This site is intended for health professionals only


Northern Ireland GPC to agree smaller cuts to the QOF in deal that signals ‘end to UK-wide contract’

Exclusive GPs in Northern Ireland are set to have around 240 QOF points removed from their contract next year and funding shifted into the global sum equivalent under a new deal struck by the Northern Ireland GPC, Pulse can reveal.

The Quality and Productivity indicators will remain in the QOF under an agreement reached today with Northern Ireland’s Health and Social Care Board - in sharp contrast to the English agreement, which has removed all points from the QP domain. The full contract deal, which is due to be finalised next week, is also expected to see a hike in some lower thresholds for QOF indicators.

The deal means the Northern Irish QOF will remain bigger than in the English deal, which saw the removal of 340 points.

GP leaders said the agreement signals the further break-up of of the UK-wide contract.

Northern Ireland GPC chair Dr Tom Black described the deal as a ‘score draw’, and added: ‘This is recognition that GPs in Northern Ireland are the highest performing across all four countries. We also have the lowest workforce and the lowest funding. There is a realisation that sheer workload is the problem for GPs and that something had to be done to reduce that.’

There were still a number of areas to be discussed, he added, including enhanced services, which will be negotiated separately by the Northern Irish GPC and the Health and Social Care Board.

The principal issue was around increasing funding to encourage more GPs to undertake out-of-hours work, he added.

Dr Black said: ‘The big issue now in Northern Ireland is out-of-hours. There’s difficulty getting GPs to do it. We now need to persuade the board to increase funding streams. They recognise that need. But the fact is we´ll need a considerable increase - around 70% to come up to the levels available in Wales for example.’

Dr Peter Swinyard, a GP in Swindon and chair of the Family Doctor Association said the deal meant the break up of the UK GP contract. He said: ‘Well of course it does. But it was inevitable. The writing has been on the wall for a long time. You can´t have four devolved nations for long without things going their separate ways.

‘Of course, I´d rather we had a national GP contract but with the four nations, you no longer really have one NHS but an EHS, an SHS, an NIHS and a WHS. In the long run it´s probably a good thing if the contracts are more locally focused but GPs who work in, say, Scotland might find it difficult if they come to work in England because things will be so different. But we can´t wish we were back in 2004. It isn´t going to happen.”

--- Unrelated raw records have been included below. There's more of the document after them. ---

Lemma SetAdv_conforms k v ttl opts :
  stringAllowed (CSetAdv k v ttl opts) now K -> stringConforms (CSetAdv k v ttl opts).
Proof using HR Hnow.
  intros (Ht & Hstr & Halive). cbn. pose proof (rep_wf s K HR) as Hw.
  pose proof (SetAdv_result now k v ttl opts s) as Hr.
  pose proof (cell_SetAdv now k v ttl opts s) as Hc. pose proof (string_deadline k) as Hd.
  rewrite !Get_stringAt, !(rep_view s K HR) in Hr by done.
  rewrite <- negb_orb in Hr. destruct (SetAdv now k v ttl opts s) as [a s']. cbn [fst snd] in *.
  set (there := bool_decide (is_Some (vis now K k))).
  assert ((NX opts && bool_decide (is_Some (stringAt (vis now K k)))
           || XX opts && negb (bool_decide (is_Some (stringAt (vis now K k))))) =
          (NX opts && there || XX opts && negb there)) as Hb.
  { destruct (NX opts || XX opts) eqn:E.
    - by rewrite stringAt_there by (by apply Hstr).
    - apply orb_false_elim in E as [-> ->]. done. }
  rewrite Hb in Hr. set (blocked := NX opts && there || XX opts && negb there) in *. subst a.
  assert (stringOrAbsent now K k -> (default EmptyString (stringAt (vis now K k)),
            bool_decide (is_Some (stringAt (vis now K k)))) =
            (default EmptyString (stringAt (vis now K k)), there)) as Hold.
  { intros Hs. by rewrite stringAt_there. }
  cbn [snd] in Hc. destruct blocked; cbn [negb] in Hc.
  - eexists _, s', K. split; [done|]. split; [done|]. apply (rep_cells s K HR).
    intros k'. rewrite Hc. by rewrite decide_False by (by intros [_ ?]).
  - set (t := if KeepTTL opts then _ else _) in Hc.
    eapply (conforms_cell _ _ k (Some (VString v, deadline t))).
    + intros k'. rewrite Hc, entryCell_string.
      destruct (decide (k = k')) as [<-|]; [by rewrite decide_True|by rewrite decide_False by (by intros [? _])].
    + intros x [= <-]. by split; [apply deadline_ok|].
    + split; [done|]. split; [done|]. do 4 f_equal. subst t.
      destruct (KeepTTL opts); [|destruct (0 <? ttl); [by apply deadline_add|apply deadline_zero]].
      rewrite !orb_true_r in Hstr. specialize (Hstr eq_refl). unfold stringOrAbsent, stringOrNone in Hstr.
      rewrite (Halive eq_refl) in *.
      transitivity (match K k with Some (VString _, d) => d | _ => None end).
      * rewrite <- Hd. by destruct (strings s !! k); [|apply deadline_zero].
      * by destruct (K k) as [[[] d]|].
Qed.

Pulse revealed back in September that the GP contract would this year be negotiated for the first time on a country-by-country basis, in a move heralding the apparent break-up of a UK-wide contract.

Last week negotiators in Scotland said talks north of the border were still ‘at an early stage’, although the Scottish Government and GPC Scotland have both agreed to pursue minimal changes to the contract for next year. The BMA said there was an ‘understanding’ that if both sides agreed the English changes would be beneficial, they may be introduced north of the border

In Wales, the Government and GPC Wales are agreed on cutting bureaucracy and ‘inappropriate’ workloads for GPs in a move towards returning to ‘the art of holistic general practice’, with the hope an agreement can be reached by Christmas.

A DHSSPS spokesperson said: ‘Negotiations are currently underway with Northern Irish GPC regarding a wide range of issues within the GMS contract including the make-up of the QOF. The Department will continue discussing the proposed changes to the contract with Northern Irish GPC in an effort to reach an acceptable agreement.’